Thyroid hormone receptor repression is linked to type I pneumocyte–associated respiratory distress syndrome

Abstract

Although the lung is a defining feature of air-breathing animals, the pathway controlling the formation of the type I pneumocyte, the cell that mediates gas exchange, is poorly understood. In contrast, glucocorticoids and their cognate receptor (GR) have long been known to promote type II pneumocyte maturation; prenatal administration of glucocorticoids is commonly used to attenuate the severity of infant respiratory distress syndrome (RDS). Here we show that knock-in mutations of the nuclear corepressor SMRT in C57Bl6 mice (SMRTmRID) produces a novel respiratory distress syndrome due to prematurity of the type I pneumocyte. Though unresponsive to glucocorticoids, treatment with anti-thyroid hormone drugs (propylthiouracil or methimazole) completely rescues the SMRT-induced RDS, suggesting an unrecognized and essential role for the thyroid hormone receptor (TR) in lung development.
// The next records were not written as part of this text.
(* ===== verification/MetricsRead.v ===== *)
(** * Metrics: a scraper reads back what the server renders *)
From S2P Require Import Prelude Digest Env Config Counters State Text Metrics.

(** The samples of an exposition: the lines that are no comment, cut at the
    space. *)
Definition sample_line (line : bytes) : option (bytes * bytes) :=
  match line with
  | [] => None
  | c :: _ => if decide (c = "#"%char) then None else split_once " " line
  end.

Definition scrape (text : bytes) : list (bytes * bytes) := omap sample_line (split_at_char LF_char text).

(** The name each counter of [Metrics] is exported under. *)
Definition metric_label (m : Metric) : bytes :=
  match m with
  | docker_manifest_get => $"dockfoxprox_docker_manifest_get_total"
  | docker_manifest_head => $"dockfoxprox_docker_manifest_head_total"
  | docker_manifest_put => $"dockfoxprox_docker_manifest_put_total"
  | docker_manifest_cache_hit => $"dockfoxprox_docker_manifest_cache_hit_total"
  | docker_manifest_cache_miss => $"dockfoxprox_docker_manifest_cache_miss_total"
  | docker_blob_get => $"dockfoxprox_docker_blob_get_total"
  | docker_blob_head => $"dockfoxprox_docker_blob_head_total"
  | docker_blob_cache_hit_memory => $"dockfoxprox_docker_blob_cache_hit_memory_total"
  | docker_blob_cache_hit_disk => $"dockfoxprox_docker_blob_cache_hit_disk_total"
  | docker_blob_cache_miss => $"dockfoxprox_docker_blob_cache_miss_total"
  | docker_blob_upload_post => $"dockfoxprox_docker_blob_upload_post_total"
  | docker_blob_upload_patch => $"dockfoxprox_docker_blob_upload_patch_total"
  | docker_blob_upload_put => $"dockfoxprox_docker_blob_upload_put_total"
  | docker_blob_upload_delete => $"dockfoxprox_docker_blob_upload_delete_total"
  | docker_auth_failures => $"dockfoxprox_docker_auth_failures_total"
  | docker_upstream_requests => $"dockfoxprox_docker_upstream_requests_total"
  | docker_upstream_errors => $"dockfoxprox_docker_upstream_errors_total"
  | redis_connections => $"dockfoxprox_redis_connections_total"
  | redis_commands => $"dockfoxprox_redis_commands_total"
  | redis_get_hit => $"dockfoxprox_redis_get_hit_total"
  | redis_get_miss => $"dockfoxprox_redis_get_miss_total"
  | redis_set => $"dockfoxprox_redis_set_total"
  | redis_del => $"dockfoxprox_redis_del_total"
  | redis_auth_failures => $"dockfoxprox_redis_auth_failures_total"
  | eviction_runs => $"dockfoxprox_eviction_runs_total"
  | eviction_blobs_to_disk => $"dockfoxprox_eviction_blobs_to_disk_total"
  | eviction_blobs_deleted => $"dockfoxprox_eviction_blobs_deleted_total"
  | eviction_manifests_deleted => $"dockfoxprox_eviction_manifests_deleted_total"
  | eviction_redis_entries => $"dockfoxprox_eviction_redis_entries_total"
  | oldest_small_memory_touch_time => $"dockfoxprox_oldest_small_memory_touch_time_seconds"
  | oldest_large_memory_touch_time => $"dockfoxprox_oldest_large_memory_touch_time_seconds"
  | oldest_disk_touch_time => $"dockfoxprox_oldest_disk_touch_time_seconds"
  end.

(** ** Reading lines *)
Lemma split_at_char_app c a b : c ∉ a -> split_at_char c (a ++ c :: b) = a :: split_at_char c b.
Proof.
  induction a as [|x a IH]; simpl; intros Ha; [by rewrite decide_True|].
  apply not_elem_of_cons in Ha as [Hx Ha]. rewrite decide_False by congruence. by rewrite IH.
Qed.

Lemma scrape_line a b : LF_char ∉ a -> scrape (a ++ [LF_char] ++ b) = option_list (sample_line a) ++ scrape b.
Proof.
  intros Ha. unfold scrape. cbn [app]. rewrite split_at_char_app by done. simpl.
  by destruct (sample_line a).
Qed.

Lemma scrape_end a : LF_char ∉ a -> sample_line a = None -> scrape (a ++ [LF_char]) = [].
Proof.
  intros Ha Hs. unfold scrape. rewrite split_at_char_app by done. simpl. by rewrite Hs.
Qed.

Section read.
Context {SHA : Sha256}.
Implicit Types s : State.

(** Names and help texts fit on their lines, and a name is a word. *)
Definition clean (m : Sample) : bool :=
  negb (bool_decide (LF_char ∈ sm_name m)) && negb (bool_decide (LF_char ∈ sm_help m)) &&
  negb (bool_decide (" "%char ∈ sm_name m)) &&
  match sm_name m with c :: _ => negb (bool_decide (c = "#"%char)) | [] => false end.

Lemma dec_no_LF n : LF_char ∉ dec n.
Proof. intros H%dec_digits. by vm_compute in H. Qed.

Lemma scrape_metric kind m rest :
  clean m = true -> LF_char ∉ kind ->
  scrape (write_metric (sm_name m) (sm_help m) kind (sm_value m) ++ rest) =
  (sm_name m, dec (sm_value m)) :: scrape rest.
Proof.
  unfold clean. rewrite !andb_true_iff, !negb_true_iff, !bool_decide_eq_false.
  intros [[[Hn Hh] Hsp] Hhead] Hk. unfold write_metric.
  set (l1 := $"# HELP " ++ sm_name m ++ $" " ++ sm_help m).
  set (l2 := $"# TYPE " ++ sm_name m ++ $" " ++ kind).
  set (l3 := sm_name m ++ $" " ++ dec (sm_value m)).
  replace (_ ++ rest) with (l1 ++ [LF_char] ++ (l2 ++ [LF_char] ++ (l3 ++ [LF_char] ++ rest)))
    by (subst l1 l2 l3; by rewrite <- !app_assoc).
  assert (Hc : forall b : bytes, bool_decide (LF_char ∈ b) = false -> LF_char ∉ b)
    by (intros b Hb; by apply bool_decide_eq_false in Hb).
  rewrite !scrape_line.
  - assert (sample_line l3 = Some (sm_name m, dec (sm_value m))) as ->; [|done].
    subst l3. destruct (sm_name m) as [|c n] eqn:E; [done|].
    apply negb_true_iff, bool_decide_eq_false in Hhead. cbn [sample_line app].
    rewrite decide_False by done. change (c :: n ++ $" " ++ dec (sm_value m)) with ((c :: n) ++ " "%char :: dec (sm_value m)).
    by apply split_once_app.
  - subst l3. rewrite !not_elem_of_app. split_and!; [done|by apply Hc|apply dec_no_LF].
  - subst l2. rewrite !not_elem_of_app. split_and!; [by apply Hc|done|by apply Hc|done].
  - subst l1. rewrite !not_elem_of_app. split_and!; [by apply Hc|done|by apply Hc|done].
Qed.

Lemma scrape_metrics kind ms rest :
  forallb clean ms = true -> LF_char ∉ kind ->
  scrape (concat ((fun m => write_metric (sm_name m) (sm_help m) kind (sm_value m)) <$> ms) ++ rest) =
  ((fun m => (sm_name m, dec (sm_value m))) <$> ms) ++ scrape rest.
Proof.
  intros Hms Hk. induction ms as [|m ms IH]; [done|]. apply andb_true_iff in Hms as [Hm Hms].
  cbn [fmap list_fmap concat]. rewrite <- app_assoc, scrape_metric by done. cbn [app]. f_equal. by apply IH.
Qed.

Lemma gauges_clean s : forallb clean (gauges s) = true.
Proof. reflexivity. Qed.
Lemma counters_clean s : forallb clean (counters s) = true.
Proof. reflexivity. Qed.

Definition samples s : list (bytes * bytes) :=
  (fun m => (sm_name m, dec (sm_value m))) <$> (gauges s ++ counters s).

Lemma scrape_render s : scrape (render s) = samples s.
Proof.
  unfold render, samples. rewrite fmap_app. unfold gauge, counter.
  rewrite scrape_metrics; [f_equal|apply gauges_clean|by_decide].
  rewrite <- (app_nil_r (concat _)), scrape_metrics; [|apply counters_clean|by_decide].
  apply app_nil_r.
Qed.

(** C28: what [/metrics] returns is a well-formed exposition of every counter: a
    scraper reads back one sample per gauge and counter, in order and with the
    decimal value; no name appears twice, and each of the 32 counters of
    [Metrics] is there, under its own name, with its own value. *)
Theorem render_exports s :
  scrape (render s) = samples s /\ NoDup (samples s).*1 /\
  forall m, (metric_label m, dec (metrics s m)) ∈ scrape (render s).
Proof.
  rewrite scrape_render. split; [done|]. split.
  - assert (Hn : (samples s).*1 = sm_name <$> (gauges s ++ counters s)) by (unfold samples; by rewrite <- list_fmap_compose).
    rewrite Hn. assert (Hb : bool_decide (NoDup (sm_name <$> (gauges s ++ counters s))) = true) by (vm_compute; reflexivity).
    by apply bool_decide_eq_true in Hb.
  - intros m. apply list_elem_of_fmap. destruct m; (eexists (mkSample _ _ _); split; [reflexivity|]);
      unfold gauges, counters; cbn [app]; repeat first [apply list_elem_of_here | apply list_elem_of_further].
Qed.
End read.
(** A string made of ['/'] only. *)
Fixpoint all_slashes (s : string) : bool :=
  match s with
  | EmptyString => true
  | String ch s' => Ascii.eqb ch "/"%char && all_slashes s'
  end.

(** ** Header dictionaries: [requests.structures.CaseInsensitiveDict]

    The items in insertion order, with the key as last written.  A key is
    looked up through its folded form ([key.lower()]); writing an existing key
    replaces its entry in place, as the underlying [OrderedDict] does. *)
Definition hdict := list (string * string).

(** The client's objects that are mutated in place: header dictionaries,
    addressed by location. *)
Abbreviation heap := (gmap positive hdict).

Record client : Type := {
  base_url : string;
  timeout : Z;
  session_headers : positive  (** [self.session.headers] *)
}.

(** The result record of [execute_code]; [JNull] is Python's [None]. *)
Record ExecutionResult : Type := {
  install_output : json;
  install_error : json;
  execute_output : json;
  execute_error : json;
  web_app_url : json
}.

Definition ExecutionResult_default : ExecutionResult :=
  {| install_output := JNull; install_error := JNull; execute_output := JNull;
     execute_error := JNull; web_app_url := JNull |}.

(** [@dataclass Runtime]; the fields hold the values that [Runtime] is called with. *)
Record Runtime : Type := {
  language : json;
  version : json;
  runtime : json;          (** default [None] *)
  aliases : json           (** default [[]] *)
}.

(** ** Concrete library behaviour, for running the model on examples *)

(** [str.lower] on ASCII text. *)
Definition ascii_lower (c : ascii) : ascii :=
  let n := nat_of_ascii c in
  if (65 <=? n)%nat && (n <=? 90)%nat then ascii_of_nat (n + 32) else c.

Fixpoint str_lower (s : string) : string :=
  match s with
  | EmptyString => EmptyString
  | String c s' => String (ascii_lower c) (str_lower s')
  end.

Definition newline : string := String "010"%char EmptyString.

Definition quote : string := String "034"%char EmptyString.

Definition q (s : string) : string := quote +:+ s +:+ quote.

(** The body [[{"language": "python", "version": "3.11.0", "aliases": ["py"]}]]. *)
Definition runtimes_body : string :=
  "[{" +:+ q "language" +:+ ": " +:+ q "python" +:+ ", " +:+ q "version" +:+ ": "
  +:+ q "3.11.0" +:+ ", " +:+ q "aliases" +:+ ": [" +:+ q "py" +:+ "]}]".

Definition runtimes_json : json :=
  JArray [JObject [("language", JString "python"); ("version", JString "3.11.0");
                   ("aliases", JArray [JString "py"])]].

(** A [json.loads] that knows the example bodies used below. *)
Definition loads_fixture (body : string) : option json :=
  if String.eqb body runtimes_body then Some runtimes_json
  else if String.eqb body "{}" then Some (JObject [])
  else None.

Definition decode_err_fixture (_ : string) : string :=
  "Expecting value: line 1 column 1 (char 0)".

Definition repr_fixture (_ : json) : string := "<value>".

Definition answer (r : response) : string -> string -> Z -> hdict -> option json -> outcome :=
  fun _ _ _ _ _ => Response r.

Definition demo_client : client :=
  {| base_url := "http://localhost/api/v2"; timeout := 30; session_headers := 1%positive |}.

Definition demo_defaults : hdict :=
  [("User-Agent", "python-requests/2.31.0"); ("Accept", "*/*");
   ("Authorization", "Bearer abc")].

Definition demo_heap : heap := {[1%positive := demo_defaults]}.

Definition demo_call_headers : option (list (string * string)) :=
  Some [("authorization", "Bearer xyz"); ("X-Trace", "1")].

Definition resp_runtimes : response :=
  {| status_code := 200; reason := "OK";
     resp_url := "http://localhost/api/v2/runtimes"; content := runtimes_body |}.

Definition resp_404_html : response :=
  {| status_code := 404; reason := "Not Found";
     resp_url := "http://localhost/api/v2/packages"; content := "<html>Not Found</html>" |}.

Definition resp_500_html : response :=
  {| status_code := 500; reason := "Internal Server Error";
     resp_url := "http://localhost/api/v2/execute";
     content := "<html>Internal Server Error</html>" |}.

Definition resp_300_empty : response :=
  {| status_code := 300; reason := "Multiple Choices";
     resp_url := "http://localhost/api/v2/runtimes"; content := EmptyString |}.

(** The response [{"stages": {"execute": {"stdout": "hi\n"}}}]. *)
Definition execute_only_response : json :=
  JObject [("stages", JObject [("execute", JObject [("stdout", JString ("hi" +:+ newline))])])].

Definition execute_only_result : ExecutionResult :=
  {| install_output := JNull; install_error := JNull;
     execute_output := JString ("hi" +:+ newline); execute_error := JNull;
     web_app_url := JNull |}.

Definition python_entry : list (string * json) :=
  [("language", JString "python"); ("version", JString "3.11.0")].

(** A [json.loads] that decodes every body to the same value. *)
Definition loads_const (j : json) : string -> option json := fun _ => Some j.

Definition resp_404_object : response :=
  {| status_code := 404; reason := "Not Found";
     resp_url := "http://localhost/api/v2/process/42"; content := "{}" |}.

Definition resp_500_object : response :=
  {| status_code := 500; reason := "Internal Server Error";
     resp_url := "http://localhost/api/v2/execute"; content := "{}" |}.

Definition resp_204_empty : response :=
  {| status_code := 204; reason := "No Content";
     resp_url := "http://localhost/api/v2/packages"; content := EmptyString |}.

Definition packages_json : json :=
  JArray [JObject [("language", JString "python"); ("language_version", JString "3.11.0");
                   ("installed", JBool true)]].

Definition resp_packages : response :=
  {| status_code := 200; reason := "OK";
     resp_url := "http://localhost/api/v2/packages"; content := "[...]" |}.

(** An entry with a member that is not a field of [Runtime]. *)
Definition homepage_entry : list (string * json) :=
  [("language", JString "python"); ("version", JString "3.11.0");
   ("homepage", JString "https://www.python.org")].

Definition homepage_body : json := JArray [JObject homepage_entry].

(** [@dataclass Package]; [language] is [pkg_language] here, the name
    [language] being taken by [Runtime]. *)
Record Package : Type := {
  pkg_language : json;
  language_version : json;
  installed : json
}.

Section Client.

(** [str.lower], as used by [CaseInsensitiveDict]. *)
Variable fold : string -> string.
(** [json.loads] as called by [Response.json]: [None] when it raises. *)
Variable json_loads : string -> option json.
(** [str(e)] of the [JSONDecodeError] raised on a given body. *)
Variable decode_err_str : string -> string.
(** [str(v)] of a non-string JSON value, in an f-string. *)
Variable py_repr : json -> string.
(** The network round trip of [Session.request(method, url, timeout=...,
    headers=..., json=...)], given the merged headers. *)
Variable transport : string -> string -> Z -> hdict -> option json -> outcome.

Definition py_str (v : json) : string :=
  match v with
  | JString s => s
  | _ => py_repr v
  end.

Definition key_eqb (k1 k2 : string) : bool := String.eqb (fold k1) (fold k2).

(** [CaseInsensitiveDict.__getitem__] / [get] *)
Fixpoint ci_get (k : string) (d : hdict) : option string :=
  match d with
  | [] => None
  | (k', v) :: t => if key_eqb k' k then Some v else ci_get k t
  end.

(** [CaseInsensitiveDict.__setitem__] *)
Fixpoint ci_set (k v : string) (d : hdict) : hdict :=
  match d with
  | [] => [(k, v)]
  | (k', v') :: t => if key_eqb k' k then (k, v) :: t else (k', v') :: ci_set k v t
  end.

(** [d.update(items)] *)
Definition ci_update (d : hdict) (items : list (string * string)) : hdict :=
  fold_left (fun acc kv => ci_set kv.1 kv.2 acc) items d.

(** [requests.sessions.merge_setting(request_setting, session_setting,
    dict_class=CaseInsensitiveDict)] on two header mappings ([str] values, so
    no [None] value to delete). *)
Definition merge_setting (request_setting : option hdict) (session_setting : hdict)
  : hdict :=
  match request_setting with
  | None => session_setting
  | Some rs => ci_update (ci_update [] session_setting) rs
  end.

(** [Response.json()] *)
Definition response_json (r : response) : res json :=
  match json_loads (content r) with
  | Some j => Ok j
  | None => Err (RequestsJSONDecodeError (decode_err_str (content r)))
  end.

(** [Response.raise_for_status()] *)
Definition raise_for_status (r : response) : res unit :=
  match http_error_msg r with
  | Some d => Err (HTTPError d r)
  | None => Ok tt
  end.

(** The body of the [try] block of [_make_request], after the request. *)
Definition make_request_try (endpoint : string) (o : outcome) : res json :=
  match o with
  | NetworkError d => Err (ConnectionError d)
  | Response r =>
      if (status_code r =? 404)%Z then
        let* j := response_json r in
        let* m := py_get j "message" (JString "Package not found") in
        Err (PackageNotFoundError m)
      else if (status_code r =? 409)%Z && String.eqb endpoint "packages" then
        let* j := response_json r in
        let* m := py_get j "message" (JString "Package already installed") in
        Err (PackageAlreadyInstalledError m)
      else
        let* _ := raise_for_status r in
        if String.eqb (content r) EmptyString then Ok (JObject []) else response_json r
  end.

(** The [except requests.exceptions.RequestException as e] handler. *)
Definition make_request_handler (e : exn) : res json :=
  match e with
  | HTTPError d r =>
      match (let* j := response_json r in py_get j "message" (JString d)) with
      | Ok m => Err (CodeExecutionError ("API request failed: " +:+ py_str m))
      (** [except json.JSONDecodeError], which requests' error subclasses *)
      | Err (RequestsJSONDecodeError _) =>
          Err (CodeExecutionError ("API request failed: " +:+ d))
      | Err e' => Err e'
      end
  | RequestsJSONDecodeError d | ConnectionError d =>
      Err (CodeExecutionError ("API request failed: " +:+ d))
  | _ => Err e
  end.

(** The error classification of [_make_request], for one outcome. *)
Definition classify (endpoint : string) (o : outcome) : res json :=
  match make_request_try endpoint o with
  | Ok j => Ok j
  | Err e => if is_request_exception e then make_request_handler e else Err e
  end.

(** [if headers:] on an [Optional[Dict[str, str]]] *)
Definition truthy_headers (headers : option (list (string * string))) : bool :=
  match headers with
  | Some (_ :: _) => true
  | _ => false
  end.

(** The header merge of [_make_request]: the [kwargs['headers']] it sets
    (a fresh copy of the session headers, updated), with the heap after. *)
Definition request_headers (c : client) (h : heap)
    (headers : option (list (string * string))) : option hdict * heap :=
  if truthy_headers headers then
    let l := fresh (dom h) in
    let copy := default [] (h !! session_headers c) in
    let h' := <[l := copy]> h in
    let h'' := <[l := ci_update (default [] (h' !! l)) (default [] headers)]> h' in
    (h'' !! l, h'')
  else (None, h).

(** [CodeExecutionClient._make_request(method, endpoint, headers, json=body)],
    returning the heap after the call. *)
Definition make_request (c : client) (h : heap) (method endpoint : string)
    (headers : option (list (string * string))) (body : option json)
    : res json * heap :=
  let url := base_url c +:+ "/" +:+ lstrip_slash endpoint in
  let '(kw, h1) := request_headers c h headers in
  let sent := merge_setting kw (default [] (h1 !! session_headers c)) in
  (classify endpoint (transport method url (timeout c) sent body), h1).

(** ** The operations *)

(** [list_runtimes]: the comprehension over the response applied
    to the decoded body.  Calling [Runtime] with an entry as keyword arguments needs a mapping,, accepts only the
    four field names as keywords and needs [language] and [version]. *)
Definition runtime_of_entry (e : json) : res Runtime :=
  match e with
  | JObject l =>
      if forallb (fun k => bool_decide (k ∈ ["language"; "version"; "runtime"; "aliases"]))
           (dict_keys l)
      then
        match dict_get "language" l, dict_get "version" l with
        | Some lang, Some ver =>
            Ok {| language := lang; version := ver;
                  runtime := default JNull (dict_get "runtime" l);
                  aliases := default (JArray []) (dict_get "aliases" l) |}
        | _, _ => Err TypeError
        end
      else Err TypeError
  | _ => Err TypeError
  end.

Definition runtimes_of_response (response : json) : res (list Runtime) :=
  let* entries := py_iter response in
  res_mapM runtime_of_entry entries.

Definition list_runtimes (c : client) (h : heap)
    (headers : option (list (string * string))) : res (list Runtime) * heap :=
  let '(r, h') := make_request c h "GET" "/runtimes" headers None in
  (let* response := r in runtimes_of_response response, h').

Definition install_package (c : client) (h : heap) (language version : string)
    (headers : option (list (string * string))) : res bool * heap :=
  let payload := JObject [("language", JString language); ("version", JString version)] in
  let '(r, h') := make_request c h "POST" "/packages" headers (Some payload) in
  (match r with
   | Ok _ => Ok true
   | Err (PackageAlreadyInstalledError _) => Ok false
   | Err e => Err e
   end, h').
We show that TR and SMRT control type I pneumocyte differentiation through Klf2, which in turn appears to directly activate the type I pneumocyte gene program. Conversely, mice without lung Klf2 lack mature type I pneumocytes and die shortly after birth, closely recapitulating the SMRTmRID phenotype. These results identify a second nuclear receptor, the TR, in type I pneumocyte differentiation and suggest a new type of therapeutic option in the treatment of glucocorticoid non-responsive RDS.